Transcribe the data below verbatim from the line with "set_map snd (filter" to the line with "children ← successors bn variable;". Include both of those lines.
Extracted records Block Start
(** * Support graphs over a Bayesian network: construction and pruning

    A shallow embedding of [src/support_graph.py]:
    [get_markov_blanket], [create_support_graph] with its helpers
    [_expand] / [_add_support], and [prune_support_graph].

    Python sets and the networkx graphs are finite sets and maps
    ([gset], [gmap]); a loop over a Python set walks [elements] of the
    set, a fixed enumeration standing for the interpreter's unspecified
    iteration order.  Exceptions are the [Err] results of a small error
    monad. *)

From stdpp Require Import base option list gmap fin_sets fin_maps strings relations.

#[local] Set Warnings "-clear-no-such-hyp".

(** ** Support nodes and errors *)

(** A node of the support graph: [(variable_name, frozenset(forbidden_set))]. *)
Abbreviation snode := (string * gset string)%type.

Inductive error : Type :=
  | NetworkXError (n : string)  (* "The node n is not in the digraph." *)
  | KeyError (n : snode)        (* a dict lookup on a missing key *)
  | RecursionError.             (* the call depth budget is used up *)

Inductive result (A : Type) : Type :=
  | Ok (a : A)
  | Err (e : error).
Arguments Ok {A} a.
Arguments Err {A} e.

#[global] Instance result_fmap : FMap result := λ A B f r,
  match r with
  | Ok a => Ok (f a)
  | Err e => Err e
  end.

Definition is_ok {A : Type} (r : result A) : bool :=
  match r with
  | Ok _ => true
  | Err _ => false
  end.

(** Sequencing: [x ← r; k] runs [k] on the value of [r] and passes an
    exception on. *)
#[global] Instance result_bind : MBind result := λ A B k r,
  match r with
  | Ok a => k a
  | Err e => Err e
  end.

(** A [for] loop whose body may raise: the state is threaded through and
    the first error aborts the loop. *)
Fixpoint foldM {A S : Type} (f : S → A → result S) (s : S) (l : list A) : result S :=
  match l with
  | [] => Ok s
  | x :: l' => s' ← f s x; foldM f s' l'
  end.

(** ** The Bayesian network: a [networkx.DiGraph] over variable names

    [add_edge] creates missing endpoints, so the node set of a DiGraph
    always holds the endpoints of its edges: the nodes are the ones
    added on their own together with every endpoint. *)
Record network : Type := {
  bn_added : gset string;
  bn_edges : gset (string * string)
}.

Definition bn_nodes (bn : network) : gset string :=
  bn_added bn ∪ set_map fst (bn_edges bn) ∪ set_map snd (bn_edges bn).

Definition pred_set (bn : network) (v : string) : gset string :=
  set_map fst (filter (λ e, e.2 = v) (bn_edges bn)).

Definition succ_set (bn : network) (v : string) : gset string :=
  set_map snd (filter (λ e, e.1 = v) (bn_edges bn)).

(** [bn.predecessors(n)] and [bn.successors(n)] raise on a node that is
    not in the graph. *)
Definition predecessors (bn : network) (n : string) : result (gset string) :=
  if decide (n ∈ bn_nodes bn) then Ok (pred_set bn n) else Err (NetworkXError n).

Definition successors (bn : network) (n : string) : result (gset string) :=
  if decide (n ∈ bn_nodes bn) then Ok (succ_set bn n) else Err (NetworkXError n).

(** [bn.has_edge(u, v)] never raises. *)
Definition has_edge (bn : network) (u v : string) : bool :=
  bool_decide ((u, v) ∈ bn_edges bn).

(** ** get_markov_blanket *)

Definition get_markov_blanket (bn : network) (variable : string) : result (gset string) :=
  let blanket : gset string := ∅ in
  ps ← predecessors bn variable;
  let blanket := blanket ∪ ps in
  children ← successors bn variable;
  let blanket := blanket ∪ children in
  blanket ← foldM (λ blanket child,
                     cps ← predecessors bn child; Ok (blanket ∪ cps))
                  blanket (elements children);
  Ok (blanket ∖ {[variable]}).

(** The blanket as the specification words it:
    parents(v) ∪ children(v) ∪ (∪ parents(c) for c in children(v)), minus {v}. *)
Definition markov_blanket_spec (bn : network) (v : string) : gset string :=
  (pred_set bn v ∪ succ_set bn v
   ∪ ⋃ (pred_set bn <$> elements (succ_set bn v))) ∖ {[v]}.

(** ** The support graph under construction *)

(** Node attributes set by [add_node(node, label=..., f_set=...)].  The
    source stores [str(set(f))] under [f_set]; the rendering is kept as
    the set it prints. *)
Record attrs : Type := {
  label : string;
  f_set : gset string
}.

Record SupportGraph : Type := {
  sg_nodes : gmap snode attrs;
  sg_edges : gset (snode * snode)
}.

Definition empty_graph : SupportGraph :=
  {| sg_nodes := ∅; sg_edges := ∅ |}.

Definition add_node (g : SupportGraph) (n : snode) (a : attrs) : SupportGraph :=
  {| sg_nodes := <[n := a]> (sg_nodes g); sg_edges := sg_edges g |}.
Extracted records Block End
__Response to the task__.
  set_map snd (filter (λ e, e.1 = v) (bn_edges bn)).

(** [bn.predecessors(n)] and [bn.successors(n)] raise on a node that is
    not in the graph. *)
Definition predecessors (bn : network) (n : string) : result (gset string) :=
  if decide (n ∈ bn_nodes bn) then Ok (pred_set bn n) else Err (NetworkXError n).

Definition successors (bn : network) (n : string) : result (gset string) :=
  if decide (n ∈ bn_nodes bn) then Ok (succ_set bn n) else Err (NetworkXError n).

(** [bn.has_edge(u, v)] never raises. *)
Definition has_edge (bn : network) (u v : string) : bool :=
  bool_decide ((u, v) ∈ bn_edges bn).

(** ** get_markov_blanket *)

Definition get_markov_blanket (bn : network) (variable : string) : result (gset string) :=
  let blanket : gset string := ∅ in
  ps ← predecessors bn variable;
  let blanket := blanket ∪ ps in
  children ← successors bn variable;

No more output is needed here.